Peter Frampton, the British guitarist who then was with Humble Pie, played on the album.

“It was much more important to me meeting George Harrison … than being No. 1 with (his mega-selling album) ‘Frampton Comes Alive,’æ” he told the Daily Herald last year.

In 1971, Harrison took his newfound philosophical bent to a heightened level. At the urging of Shankar, he organized The Concert For Bangladesh, a rock festival to raise money for the war-torn country in the Middle East that was decimated by famine.

Held at Madison Square Garden and featuring Ringo Starr, Bob Dylan, Eric Clapton and Leon Russell, it ushered in the age of the rock benefit show, setting the stage for Live Aid, Farm Aid and last month’s Concert For New York City.

Harrison quietly released eight solo albums and briefly returned to touring in 1991, playing a few dates in Japan with Clapton. But besides a high-profile, two-album tenure with the Traveling Wilburys – a supergroup featuring Dylan, Tom Petty, Roy Orbison and ELO’s Jeff Lynne – Harrison retreated from public life.

“He’s so gentle,” said Astrid Kirchherr, the German photographer who befriended the Beatles in 1960 and who took their earliest publicity shots. She remained close friends with Harrison until his death. “He’d rather do his garden than a new record. I love him for that,” she told the Daily Herald in 1998.

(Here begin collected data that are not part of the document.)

Lemma mkfs_run fs s : freeinode s = 1 → Forall file_fits fs → (length fs ≤ 198)%nat → nmeta + total_need (root_data fs :: (snd <$> fs)) ≤ FSSIZE →
  ∃ s' D, mkfs fs s = Ok (tt, s') ∧ freeblock s' = nmeta + total_need (root_data fs :: (snd <$> fs)) ∧ made (disk s') (freeblock s') D fs.
Proof.
  intros Hi Hf Hn Hroom. unfold mkfs. do 3 rewrite (bind_eq _ _ _ _ _ eq_refl). cbn [disk freeinode freeblock]. set (s1 := mk_image _ (freeinode s) nmeta).
  assert (H1 : img_ok s1 [] []).
  { apply img_start; [|done|done]. intros b Hb. cbn [disk s1]. destruct (b =? 1); [done|]. rewrite (proj2 (Z.leb_le 0 b)), (proj2 (Z.ltb_lt b FSSIZE)) by lia. done. }
  destruct (mk_ialloc_run s1 [] [] T_DIR H1 ltac:(done) ltac:(cbn; lia)) as (s2 & E2 & H2). rewrite (bind_eq _ _ _ _ _ E2). change (negb (Z.of_nat (length (@nil dinode)) + 1 =? ROOTINO)) with false. cbv iota.
  change (Z.of_nat (length (@nil dinode)) + 1) with (Z.of_nat 0 + 1). change ([] ++ [empty_inode T_DIR]) with [empty_inode T_DIR] in H2. change ([] ++ [[]]) with [@nil Z] in H2.
  set (e1 := entry_bytes (Z.of_nat 0 + 1) [ch "."]). set (e2 := entry_bytes (Z.of_nat 0 + 1) [ch "."; ch "."]). assert (Hm : MAXFILE * BSIZE = 71680) by done.
  assert (B1 : bytes e1 ∧ length e1 = 16%nat) by (apply entry_bytes_ok; by repeat (apply Forall_cons_2; [done|])). assert (B2 : bytes e2 ∧ length e2 = 16%nat) by (apply entry_bytes_ok; by repeat (apply Forall_cons_2; [done|])).
  destruct B1 as [B1 L1], B2 as [B2 L2].
  destruct (iappend_run s2 _ _ 0 _ [] e1 H2 eq_refl eq_refl B1) as (s3 & d3 & E3 & H3 & T3); [rewrite L1, Hm; cbn; lia|vm_compute; discriminate|]. rewrite (bind_eq _ _ _ _ _ E3).
  change (img_ok s3 [d3] [e1]) in H3.
  destruct (iappend_run s3 _ _ 0 _ e1 e2 H3 eq_refl eq_refl B2) as (s4 & d4 & E4 & H4 & T4); [rewrite L1, L2, Hm; lia|vm_compute; discriminate|]. rewrite (bind_eq _ _ _ _ _ E4).
  change (img_ok s4 [d4] [e1 ++ e2]) in H4. assert (Ht : typed [d4]) by (intros [|i] d; [|done]; intros [= <-]; unfold head_of; rewrite T4; change (set_addrs [] (set_dsize (Z.of_nat (length (e1 ++ e2))) d3)) with (set_dsize (Z.of_nat (length (e1 ++ e2))) (set_addrs [] d3)); by rewrite T3).
  destruct (add_files_run fs s4 [d4] [] (e1 ++ e2) H4 Ht Hf) as (s5 & D5 & E5 & H5 & T5 & L5); [cbn [length]; lia|rewrite length_app, L1, L2, Hm; lia|rewrite <- app_assoc; exact Hroom|].
  change (Z.of_nat 0 + 1) with 1. rewrite (bind_eq _ _ _ _ _ E5). rewrite <- app_assoc in H5. change (img_ok s5 D5 (root_data fs :: (snd <$> fs))) in H5.
  destruct (finish_run s5 D5 fs H5 T5 Hf Hn) as (s6 & D6 & E6 & F6 & _ & M6). exists s6, D6. split; [exact E6|]. rewrite F6. split; [apply H5|done].
Qed.
(* ===== verification/Ports.v ===== *)
(** Devices behind I/O ports: what the port instructions of x86.h do to them. A device is
    a parameter of the programs that drive it; the programs thread its state. *)
From Stdlib Require Import ZArith Lia Bool.
From stdpp Require Import base tactics list.
From S2P Require Import Prelude Machine.

(** inb, outb and insl on the state of the devices. The data of insl are the bytes it
    stores. *)
Class PortIO (D : Type) := {
  dev_inb : Z → D → Z * D;
  dev_outb : Z → Z → D → D;
  dev_insl : Z → Z → D → list Z * D }.

Section ports.
  Context {D : Type} {P : PortIO D}.

Definition inb (port : Z) : M D Z := λ d, Ok (dev_inb port d).
(** The data is an unsigned char. *)
Definition outb (port data : Z) : M D unit := λ d, Ok (tt, dev_outb port (data mod 256) d).
Definition insl (port cnt : Z) : M D (list Z) := λ d, Ok (dev_insl port cnt d).
End ports.
(** mpsearch takes the first floating pointer among the candidates. *)
Lemma mpsearch_first m : mpsearch m = default 0 (List.find (is_mp m) (candidates m)).
Proof.
  unfold mpsearch. cbv zeta. change 0x0F with (0x0E + 1). change 0x14 with (0x13 + 1). rewrite !half_lor. unfold candidates. rewrite find_app'.
  assert (H0E : 0 ≤ half_at m 0x0E < 2 ^ 16) by (unfold half_at; pose proof (ld8_range m (P2V 0x400 + 0x0E)); pose proof (ld8_range m (P2V 0x400 + 0x0E + 1)); lia).
  assert (H13 : 0 ≤ half_at m 0x13 < 2 ^ 16) by (unfold half_at; pose proof (ld8_range m (P2V 0x400 + 0x13)); pose proof (ld8_range m (P2V 0x400 + 0x13 + 1)); lia).
  rewrite Z.shiftl_mul_pow2 by lia. change (2 ^ 4) with 16. set (a := if half_at m 0x0E =? 0 then half_at m 0x13 * 1024 - 1024 else half_at m 0x0E * 16).
  assert (E : (if negb (half_at m 0x0E * 16 =? 0) then mpsearch1 m (half_at m 0x0E * 16) 1024 else mpsearch1 m (u32 (half_at m 0x13 * 1024 - 1024)) 1024) = mp_search_loop 64 m (P2V a)).
  { unfold a, mpsearch1. change (Z.to_nat (1024 / sizeof_mp)) with 64%nat. destruct (Z.eqb_spec (half_at m 0x0E) 0) as [->|]; [cbn [Z.mul Z.eqb negb]|rewrite (proj2 (Z.eqb_neq (half_at m 0x0E * 16) 0)) by lia; reflexivity].
    rewrite P2V_u32. reflexivity. }
  rewrite E. assert (Ha : 0 < P2V a) by (unfold P2V, u32, KERNBASE, a; destruct (half_at m 0x0E =? 0); Z.to_euclidean_division_equations; lia).
  pose proof (search_nonzero m (P2V a) 64 Ha) as Hnz. fold (places a 64) in Hnz. rewrite search_first in Hnz |- *. fold (places a 64) in Hnz |- *. destruct (List.find (is_mp m) (places a 64)) as [x|]; cbn [default] in *.
  - unfold id in *. rewrite (proj2 (Z.eqb_neq x 0)); [done|]. by apply Hnz.
  - change (negb (0 =? 0)) with false. cbv iota. unfold mpsearch1. change (Z.to_nat (0x10000 / sizeof_mp)) with 4096%nat. rewrite search_first. done.
Qed.

(** * The configuration table *)

Inductive mpentry :=
  | EProc (apicid : Z) (rest : list Z)
  | EIoapic (apicno : Z) (rest : list Z)
  | EOther (type : Z) (rest : list Z).

Definition entry_bytes (e : mpentry) : list Z :=
  match e with
  | EProc id rest => MPPROC :: id :: rest
  | EIoapic id rest => MPIOAPIC :: id :: rest
  | EOther t rest => t :: rest
  end.
Definition entry_ok (e : mpentry) : Prop :=
  match e with
  | EProc _ rest => length rest = 18%nat
  | EIoapic _ rest => length rest = 6%nat
  | EOther t rest => (t = MPBUS ∨ t = MPIOINTR ∨ t = MPLINTR) ∧ length rest = 7%nat
  end.

Definition proc_of (e : mpentry) : list Z := match e with EProc id _ => [id] | _ => [] end.
Definition procs (es : list mpentry) : list Z := concat (proc_of <$> es).
Definition last_ioapic (d : Z) (es : list mpentry) : Z := foldl (λ d e, match e with EIoapic id _ => id | _ => d end) d es.

(** The fields of the header that the kernel does not look at are bytes, and [t_more] is
    what follows the entries of known types. *)
Record mptable := mk_mptable { t_version : Z; t_check : Z; t_product : list Z; t_lapicaddr : Z; t_tail : list Z; t_entries : list mpentry; t_more : list Z }.

Definition entries_bytes (es : list mpentry) : list Z := concat (entry_bytes <$> es).
Definition table_length (t : mptable) : Z := 44 + Z.of_nat (length (entries_bytes (t_entries t))) + Z.of_nat (length (t_more t)).
Definition table_bytes (t : mptable) : list Z :=
  chars "PCMP" ++ half (table_length t) ++ [t_version t; t_check t] ++ t_product t ++ word (t_lapicaddr t) ++ t_tail t ++ entries_bytes (t_entries t) ++ t_more t.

Harrison’s death this week is shattering, not just for fans, but for culture as a whole.

“The Beatles were living myths. They were living people, but they were mythical personalities,” said Gary Kendall, professor of music technology at Northwestern University who also teaches a course on the group. “These mythic personalities were associated with the cultural change that took place in the ’60s. George was a part of that. It’s like the loss of an ancient Greek hero. I think the death of the Beatles marks how far away we are from the ’60s.”

Sweet said Harrison’s healing music is what “the music industry tries to kill right now.”

“It’s not of the moment,” he said. “I think that’s an interesting lesson.” This year, Harrison planned to re-release all his solo albums, a project he started last February with the CD reissue of “All Things Must Pass,” in which he re-recorded an entirely new version of “My Sweet Lord.” The new track was in preparation for a forthcoming album he expected to have out by November 2002. After battling cancer and a violent stabbing by a home invader in December 1999, Harrison reported that he wanted to make music once more. The album would have been his first since 1987.

“It’s not going to be the end,” he assured Billboard magazine last December. “It’s going to be one of lots of records.”